Rabukanu mühte sich damit ab, trotz der wogenden Besuchermassen etwas zu erkennen. »Schwer zu sagen. Normalerweise bringt dem ja nichts aus der Ruhe.«
»Nun, irgendwas muss die beiden dazu gebracht haben, ihre Positionen zu verlassen.« Lawlor warf einen prüfenden Blick auf sein Chronometer. »Elkannah ist zu spät.«
Sein Kamerad bemühte sich, Ruhe zu bewahren. »Wir haben immer noch ausreichend Zeit. Eigendich wär’s richtiger zu sagen, dass er nicht besonders früh dran ist. Vielleicht haben Martine und er einen größeren Umweg machen müssen, um zur Kommunikationszentrale zu gelangen. Sind vielleicht deshalb so spät dran. Aber es ist immer noch Zeit genug.
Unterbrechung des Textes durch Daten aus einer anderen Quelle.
(* ===== verification/Lifecycle.v ===== *)
(** * Drain lifecycle

    [include/drain/lifecycle.hpp] and [src/lifecycle.cpp]: the lifecycle states
    with their legality table, blockers, and the drain record with its mutators. *)

From S2P Require Import Prelude Containers Checked Result Text Identity.

(** [drain::DrainState]. *)
Module DrainState.
Inductive t : Set :=
  | Requested | Validating | AdmissionClosed | Evacuating | Quiescing | Verifying | Drained
  | Blocked | Cancelled | Failed | Restoring.

#[export] Instance t_eq_dec : EqDecision t.
Proof. solve_decision. Defined.

(** [static_cast<std::uint8_t>]: the enumerator's value. *)
Definition rank (x : t) : Z :=
  match x with
  | Requested => 0 | Validating => 1 | AdmissionClosed => 2 | Evacuating => 3 | Quiescing => 4
  | Verifying => 5 | Drained => 6 | Blocked => 7 | Cancelled => 8 | Failed => 9
  | Restoring => 10
  end.

Definition to_string (x : t) : string :=
  match x with
  | Requested => "requested"
  | Validating => "validating"
  | AdmissionClosed => "admission-closed"
  | Evacuating => "evacuating"
  | Quiescing => "quiescing"
  | Verifying => "verifying"
  | Drained => "drained"
  | Blocked => "blocked"
  | Cancelled => "cancelled"
  | Failed => "failed"
  | Restoring => "restoring"
  end.

End DrainState.
Export (hints) DrainState.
Also entspann dich!«
»Klar, entspann ich mich eben!« Unter der leichten Tropenjacke trug Lawlor nicht nur mit dünnen Sprengstoffplatinen bestückte Gurte, sondern auch mehrere Halfter, in denen Pistolen steckten. Tief in den Taschen der Hose klimperte eine Hand voll Tacnit-Kapseln aneinander. Lawlor wies seinen Kameraden nicht darauf hin, dass sie beide nicht gerade angemessen angezogen waren für einen entspannten Ausflug nach getaner Arbeit. »Was machen die beiden denn gerade?«
»Sie kommen zu uns herüber.« Rabukanu zuckte gelassen mit den Schultern. »Wollen vielleicht einfach nur ‘n bisschen Zeit totschlagen statt ein paar Schaben.« Er zeigte ein Lächeln, das so bösartig und gemein war wie das eines Lehrers, der sich gerade die Freude gönnt, einen seiner Schüler herunterzuputzen. »Oder vielleicht ist was passiert, und sie mussten ihre Position aufgeben. Du weißt ja, falls das passiert, sollen wir uns mit ihnen zusammentun und gemeinsam unsere Position hier halten. Da gibt’s ‘ne ganze Menge von möglichen Gründen, durch die sie in Zugzwang geraten sein könnten.«
Lawlor beobachtete mit scharfem Blick die vorbeiwogenden Touristenmassen. »Tja, wirst schon Recht haben!« Er konnte den Impuls, nochmals schnell auf sein Chronometer zu schauen, nicht unterdrücken. »Ich wünschte nur, Elkannah würde endlich die Sache mit der Kommunikationszentrale erledigen, damit wir uns auch endlich an die Arbeit machen können!«
»Scharf drauf, ein kleines Feuer zu legen, was?« Rabukanus Lächeln verschwand. »Ich auch! Hast du ‘ne Ahnung, wie gebratener Käfer riecht?«
Lawlor gab keine Antwort. Rabukanu hatte die irritierende Angewohnheit, sich ständig zu wiederholen. Die eben gestellte Frage war in der Gruppe längst schon ein Running Gag, und Lawlor konnte Ablenkungen dieser Art in der momentanen Situation nicht gebrauchen. Stattdessen konzentrierte er sich auf ihre beiden Mitstreiter, die bald bei ihnen ankommen würden, und wunderte sich immer noch, was die beiden dazu gebracht hatte, die ihnen zugewiesene Position zu verlassen. Rabukanus Einschätzung der Situation hatte ihn zwar beruhigt, aber dennoch war da ein kleiner nagender Zweifel.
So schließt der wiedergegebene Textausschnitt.